[AVAILABLE DATA]:

Lemma loc_sim_retire st h id st' :
  quiet st h → local_retire_region st id = Ret st' →
  spec_step ReplicaFirst (ch st h, labs st h) (EvRetire id) (ch st' h, labs st' h) ∧ quiet st' h.
Proof.
  intros Hq Hr. destruct (local_retire_region_ok [] [] st id (qt_ok _ _ Hq)) as (st1 & Hr' & Ho & Hf & Hev & Hok). rewrite Hr in Hr'. simplify_eq.
  assert (rtc (local_step inner) (mkCfg st h [] []) (mkCfg st1 h [] [])) as Hst by (apply rtc_once; by econstructor).
  assert (∀ k o i sp s, ls_objects st !! k = Some o → spec_slots (lo_spec o) !! i = Some sp → lo_slots o !! i = Some s →
    let s' := retain (λ r, negb (from_region (ls_arcs st) id r)) s in
    slot_quiet st1 h sp s' ∧ labs_slot st1 h s' = retire_slot id (labs_slot st h s)) as Hall.
  { intros k o i sp s Hk Hsp Hs s'. apply retired_slot; [done| |by eapply (Forall2_lookup_lr _ _ _ _ _ _ (qt_objects _ _ Hq _ _ Hk))].
    apply Forall_forall. intros r Hin. eapply (rep_stable_slot st st1 h h k o k _ i s i s'); [done|done|done|done| |by rewrite Ho, lookup_fmap, Hk| |done].
    - unfold s' in Hin. simpl in Hin. by apply elem_of_keep in Hin as [? _].
    - simpl. by rewrite list_lookup_fmap, Hs. }
  split.
  - assert (ch st1 h = ch st h) as -> by (by apply caller_heap_same).
    assert (labs st1 h = (λ o, mkAObject (ao_spec o) (retire_slot id <$> ao_slots o)) <$> labs st h) as ->; [|constructor].
    apply map_eq. intros k. rewrite lookup_fmap, !labs_lookup, Ho, lookup_fmap. destruct (ls_objects st !! k) as [o|] eqn:Hk; [|done]. simpl. f_equal.
    unfold labs_object. simpl. f_equal. rewrite <- !list_fmap_compose. apply list_fmap_ext. intros i s Hs. simpl.
    destruct (lookup_lt_is_Some_2 (spec_slots (lo_spec o)) i) as [sp Hsp].
    { rewrite (Forall2_length _ _ _ (qt_objects _ _ Hq _ _ Hk)). by eapply lookup_lt_Some. }
    by apply (Hall k o i sp s).
  - constructor; [done|by eapply layout_ok_evolves; [|apply Hq]| |].
    + destruct Hq as [_ _ [Hr1 Hv] _]. split; [|done]. rewrite Hf. intros numa Hn. apply Hr1. by rewrite <- (evolves_pools _ _ numa Hev).
    + intros k o' Hk. rewrite Ho, lookup_fmap in Hk. apply fmap_Some in Hk as (o & Hk & ->). unfold object_quiet. simpl.
      apply Forall2_fmap_r, Forall2_same_length_lookup_2; [exact (Forall2_length _ _ _ (qt_objects _ _ Hq _ _ Hk))|]. intros i sp s Hsp Hs.
      by apply (Hall k o i sp s).
Qed.

Lemma loc_sim_memory st h h' :
  quiet st h → keeps_pools (ls_pools st) h h' →
  spec_step ReplicaFirst (ch st h, labs st h) EvMemory (ch st h', labs st h') ∧ quiet st h'.
Proof.
  intros Hq Hk. destruct (frame_abs st h st h' Hq) as [Hq' Hsame]; [apply rtc_once; by econstructor|done|done|].
  split; [|done]. assert (labs st h' = labs st h) as ->; [|constructor]. apply map_eq. intros k. rewrite !labs_lookup.
  destruct (ls_objects st !! k) as [o|] eqn:Ho; [|done]. simpl. by rewrite (Hsame k o Ho).
Qed.

Lemma loc_sim_stat st h keys :
  quiet st h → spec_step ReplicaFirst (ch st h, labs st h) (EvStat keys (local_stat inner st keys)) (ch st h, labs st h).
Proof.
  intros Hq. apply sp_stat. unfold local_stat. apply Forall2_fmap_r, Forall_Forall2_diag, Forall_forall. intros k _. cbv beta.
  rewrite labs_lookup. destruct (ls_objects st !! k) as [o|] eqn:Ho; simpl; rewrite Ho; simpl; [|done]. pose proof (qt_objects _ _ Hq _ _ Ho) as Hobj.
  unfold object_quiet in Hobj. unfold info_of, local_object_info, labs_object. simpl. split; [done|]. clear Ho.
  induction Hobj as [|sp s sps ss Hs _ IH]; simpl; [done|]. destruct IH as [IH1 IH2]. csimpl. split; [|by f_equal].
  constructor; [|done]. unfold is_resident. simpl. rewrite (labs_vacant _ _ _ _ Hs). by destruct (sl_replicas s).
Qed.

(** ** Publish *)

Lemma lent_slot st h st' h' spec s r segs id n :
  evolves st st' → Forall (same_rep st h st' h') (sl_replicas s) → slot_quiet st h spec s →
  ls_arcs st' !! lr_data r = Some (ExternalData segs id, n) → lr_tier r = External → zsum (segs.*2) = spec_len spec →
  let s' := mkLocalSlot (sl_replicas s ++ [r]) (sl_writing s) in
  slot_quiet st' h' spec s' ∧
  labs_slot st' h' s' = mkASlot (as_bytes (labs_slot st h s)) (as_lent (labs_slot st h s) ++ [mkLent (lr_device r) segs id]).
Proof.
  intros Hev Hall (Hw & Hq & Hc) Ha Ht Hlen s'. assert (rep_bytes st' h' r = None) as Hrb by (unfold rep_bytes; by rewrite Ha).
  destruct (reps_same _ _ _ _ _ Hall) as [E1 E2]. split.
  - rewrite Forall_forall in Hall, Hq. split; [done|]. split.
    + unfold s'. simpl. apply Forall_app. split; [apply Forall_forall; intros x Hx; eapply same_rep_quiet; [done|by apply Hall|by apply Hq]|].
      constructor; [|constructor]. unfold replica_quiet. by rewrite Ha.
    + intros x x' b b' [Hx|Hx%list_elem_of_singleton]%elem_of_app [Hx'|Hx'%list_elem_of_singleton]%elem_of_app; subst; try congruence.
      rewrite (proj2 (Hall x Hx)), (proj2 (Hall x' Hx')). by apply Hc.
  - unfold labs_slot, s'. simpl. rewrite !omap_app, E1, E2. csimpl. rewrite Hrb. unfold rep_lent at 2. rewrite Ha. simpl. by rewrite app_nil_r.
Qed.

Lemma loc_sim_publish_ok key op st h st' d n o spec s v :
  quiet st h → Forall iov_typed (pub_src op) → OpPublish_validate op = Ok (d, n) → ls_objects st !! key = Some o →
  spec_slots (lo_spec o) !! Z.to_nat (pub_slot op) = Some spec → spec_len spec = n → lo_slots o !! Z.to_nat (pub_slot op) = Some s →
  pub_src op !! 0%nat = Some v → local_publish key op st = Ret (st', Ok tt) →
  st' = set_objects (<[key := mkLocalObject (lo_spec o) (<[Z.to_nat (pub_slot op) :=
      mkLocalSlot (sl_replicas s ++ [mkLocalReplica d External false (ls_next st)]) (sl_writing s)]> (lo_slots o))]> (ls_objects st))
    (arc_new (ExternalData (iov_segs (pub_src op)) (region_id (iov_region v))) st).2 →
  spec_step ReplicaFirst (ch st h, labs st h) (EvPublish key op (Ok tt)) (ch st' h, labs st' h) ∧ quiet st' h.
Proof.
  intros Hq Hty Hval Ho Hsp Hlen Hs Hv Hpub Est. set (idx := Z.to_nat (pub_slot op)) in *.
  destruct (local_publish_ok [] [] key op st st' _ (qt_ok _ _ Hq) Hpub) as [Hok' Hev].
  assert (rtc (local_step inner) (mkCfg st h [] []) (mkCfg st' h [] [])) as Hst by (apply rtc_once; by econstructor).
  set (r := mkLocalReplica d External false (ls_next st)) in *. set (s' := mkLocalSlot (sl_replicas s ++ [r]) (sl_writing s)) in *.
  set (o' := mkLocalObject (lo_spec o) (<[idx := s']> (lo_slots o))) in *.
  assert (ls_objects st' = <[key := o']> (ls_objects st)) as Eo by (by rewrite Est).
  assert (ls_objects st' !! key = Some o') as Ho' by (by rewrite Eo, lookup_insert_eq).
  apply lookup_lt_Some in Hs as Hlt. pose proof (qt_objects _ _ Hq _ _ Ho) as Hqo. simpl in Hqo.
  assert (∀ j sj, lo_slots o !! j = Some sj → Forall (same_rep st h st' h) (sl_replicas sj)) as Hsame.
  { intros j sj Hj. apply Forall_forall. intros x Hx. destruct (decide (j = idx)) as [->|Hne].
    - rewrite Hs in Hj. injection Hj as <-. eapply (rep_stable_slot st st' h h key o key o' idx s idx s'); try done; [simpl; by rewrite list_lookup_insert_eq|].
      unfold s'. simpl. apply elem_of_app. by left.
    - eapply (rep_stable_slot st st' h h key o key o' j sj j sj); try done. simpl. by rewrite list_lookup_insert_ne. }
  destruct (lent_slot st h st' h spec s r (iov_segs (pub_src op)) (region_id (iov_region v)) 1 Hev (Hsame _ _ Hs)) as [Hqs Hls]; [| |done| |].
  { by eapply (Forall2_lookup_lr _ _ _ _ _ _ Hqo). }
  { rewrite Est. simpl. by rewrite lookup_insert_eq. }
  { apply validate_iovs_Ok in Hval as (_ & _ & -> & _); [|done]. rewrite Hlen. unfold total_len, iov_segs. by rewrite <- list_fmap_compose. }
  assert (∀ k x, k ≠ key → ls_objects st !! k = Some x → object_quiet st' h x ∧ labs_object st' h x = labs_object st h x) as Hoth.
  { intros k x Hk Hx. apply object_same; [done| |by apply (qt_objects _ _ Hq _ _ Hx)]. apply Forall_forall. intros y Hy.
    eapply rep_stable; [exact Hst|apply Hq|apply Hq|done|done| |exact Hy]. by rewrite Eo, lookup_insert_ne. }
  split.
  - assert (ch st' h = ch st h) as -> by (by apply caller_heap_same).
    assert (labs st' h = <[key := mkAObject (ao_spec (labs_object st h o)) (alter (lend op d (region_id (iov_region v))) idx
      (ao_slots (labs_object st h o)))]> (labs st h)) as ->.
    { apply map_eq. intros k. rewrite labs_lookup, Eo. destruct (decide (k = key)) as [->|Hk].
      - rewrite !lookup_insert_eq. simpl. f_equal. unfold labs_object. simpl. f_equal. apply list_eq. intros j.
        rewrite list_lookup_fmap. destruct (decide (j = idx)) as [->|Hj].
        + rewrite list_lookup_insert_eq by done. rewrite list_lookup_alter_eq, list_lookup_fmap, Hs. simpl. f_equal. exact Hls.
        + rewrite list_lookup_insert_ne, list_lookup_alter_ne, list_lookup_fmap by done. destruct (lo_slots o !! j) as [sj|] eqn:Hsj; [|done].
          simpl. f_equal. destruct (reps_same _ _ _ _ _ (Hsame j sj Hsj)) as [E1 E2]. unfold labs_slot. by rewrite E1, E2.
      - rewrite !lookup_insert_ne, labs_lookup by done. destruct (ls_objects st !! k) as [x|] eqn:Hx; [|done]. simpl. f_equal. by apply (Hoth k x). }
    apply (sp_publish _ _ _ _ _ d n (labs_object st h o) v); try done; [unfold publish_refusal; rewrite Hval, labs_lookup, Ho; simpl; fold idx; rewrite Hsp, decide_False by tauto; done|by rewrite labs_lookup, Ho|]. simpl. by rewrite length_fmap.
  - constructor; [done|by eapply layout_ok_evolves; [|apply Hq]| |].
    + destruct Hq as [_ _ [Hr1 Hv1] _]. split; [rewrite Est; done|done].
    + intros k x Hx. rewrite Eo in Hx. apply lookup_insert_Some in Hx as [[<- <-]|[Hne Hx]]; [|by eapply Hoth].
      unfold object_quiet. simpl. apply Forall2_same_length_lookup_2; [rewrite length_insert; by eapply Forall2_length|]. intros j sp sj Hspj Hsj.
      destruct (decide (j = idx)) as [->|Hj].
      * rewrite list_lookup_insert_eq in Hsj by done. injection Hsj as <-. rewrite Hsp in Hspj. injection Hspj as <-. exact Hqs.
      * rewrite list_lookup_insert_ne in Hsj by done. eapply (slot_same st st' h h sp sj sj); [done|done|done|by eapply Hsame|].
        by eapply (Forall2_lookup_lr _ _ _ _ _ _ Hqo).
Qed.

Lemma loc_sim_publish key op st h st' r :
  quiet st h → Forall (iov_valid (ch st h)) (pub_src op) → local_publish key op st = Ret (st', r) →
  spec_step ReplicaFirst (ch st h, labs st h) (EvPublish key op r) (ch st' h, labs st' h) ∧ quiet st' h.
Proof.
  intros Hq Hv Hpub. assert (Forall iov_typed (pub_src op)) as Hty by (eapply Forall_impl; [exact Hv|]; by intros v []).
  pose proof Hpub as Hp. unfold local_publish in Hp. destruct (OpPublish_validate op) as [[d n]|e] eqn:Hval.
  2:{ simplify_eq. split; [|done]. apply sp_publish_error. unfold publish_refusal. by rewrite Hval, (proj1 (validate_iovs_Err _ _ _ Hval Hty)). }
  destruct (ls_objects st !! key) as [o|] eqn:Ho.
  2:{ simplify_eq. split; [|done]. apply sp_publish_error. unfold publish_refusal. by rewrite Hval, labs_lookup, Ho. }
  destruct (spec_slots (lo_spec o) !! Z.to_nat (pub_slot op)) as [spec|] eqn:Hsp.
  2:{ simplify_eq. split; [|done]. apply sp_publish_error. unfold publish_refusal. rewrite Hval, labs_lookup, Ho. simpl. by rewrite Hsp. }
  case_decide as Hlen.
  { simplify_eq. split; [|done]. apply sp_publish_error. unfold publish_refusal. rewrite Hval, labs_lookup, Ho. simpl. by rewrite Hsp, decide_True. }
  apply bind_Ret_inv in Hp as (s & Hs%unwrap_Ret & Hp). apply bind_Ret_inv in Hp as (v & Hv0%unwrap_Ret & Hp).
  unfold arc_new in Hp. simplify_eq. by eapply loc_sim_publish_ok.
Qed.

(** ** Get *)

(** Lent memory a get may read: mapped, outside the pools, apart from the
    destination, on a device the driver can copy from. *)
Record lent_ok (st : LocalState) (h : heap) (op : OpGet) (d : Device) (l : Lent) : Prop := mkLentOk {
  lt_segs : Forall (seg_ok h) (le_segs l);
  lt_outside x : x ∈ addrs (le_segs l) → ¬ in_pool (ls_pools st) x;
  lt_apart x : x ∈ addrs (le_segs l) → x ∉ addrs (iov_segs (get_dst op));
  lt_engine : engine_ok inner dr (le_device l) d;
}.

Record get_guard (key : bytes) (op : OpGet) (st : LocalState) (h : heap) : Prop := mkGetGuard {
  gg_dst : Forall (iov_valid (ch st h)) (get_dst op);
  gg_apart : non_overlapping (get_dst op);
  gg_offset : 0 <= get_src_offset op <= U64_MAX;
  gg_engine d n numa : OpGet_validate op = Ok (d, n) → is_Some (ls_pools st !! numa) → engine_ok inner dr (Cpu numa) d;
  gg_lent d n o s l : OpGet_validate op = Ok (d, n) → labs st h !! key = Some o → ao_slots o !! Z.to_nat (get_slot op) = Some s →
    l ∈ as_lent s → lent_ok st h op d l;
}.

(** The copy out of lent memory. *)
Lemma get_copy_lent r op d n st h segs id c :
  ls_arcs st !! lr_data r = Some (ExternalData segs id, c) → get_dst_ok (ls_pools st) h op n →
  lent_ok st h op d (mkLent (lr_device r) segs id) → get_src_offset op + n <= zsum (segs.*2) →
  ∃ h', get_copy inner dr r op d n (mkLocalWorld h []) st =
      Ret (mkLocalWorld h' [], Ok (mkRpGet (local_location inner (lr_device r) (lr_tier r)))) ∧
    segs_contents h' (iov_segs (get_dst op)) = take (Z.to_nat n) (drop (Z.to_nat (get_src_offset op)) (segs_contents h segs)) ∧
    only_in (addrs (iov_segs (get_dst op))) h h'.
Proof.
  intros Ha [Hs Hl Hu Ho Hnd Hap] [Hls Hlo Hla He] Hrange. simpl in *.
  destruct (copy_ok inner dr (lr_device r) segs (get_src_offset op) d (iov_segs (get_dst op)) n h He) as (h' & Hc & Hcont & Honly); [by constructor|].
  exists h'. unfold get_copy. rewrite Ha. cbn [deref mbind outcome_bind]. unfold data_segs. cbn [mbind outcome_bind].
  cbn [Local.w_heap Local.w_pending]. rewrite Hc. by cbn [mbind outcome_bind app].
Qed.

[EXERCISE BRIEF]: Would you copy, word for word, only the lines from the start of the listing to the one that contains "assert (∀ k o", both included?

[REPLY]:
Lemma loc_sim_retire st h id st' :
  quiet st h → local_retire_region st id = Ret st' →
  spec_step ReplicaFirst (ch st h, labs st h) (EvRetire id) (ch st' h, labs st' h) ∧ quiet st' h.
Proof.
  intros Hq Hr. destruct (local_retire_region_ok [] [] st id (qt_ok _ _ Hq)) as (st1 & Hr' & Ho & Hf & Hev & Hok). rewrite Hr in Hr'. simplify_eq.
  assert (rtc (local_step inner) (mkCfg st h [] []) (mkCfg st1 h [] [])) as Hst by (apply rtc_once; by econstructor).
  assert (∀ k o i sp s, ls_objects st !! k = Some o → spec_slots (lo_spec o) !! i = Some sp → lo_slots o !! i = Some s →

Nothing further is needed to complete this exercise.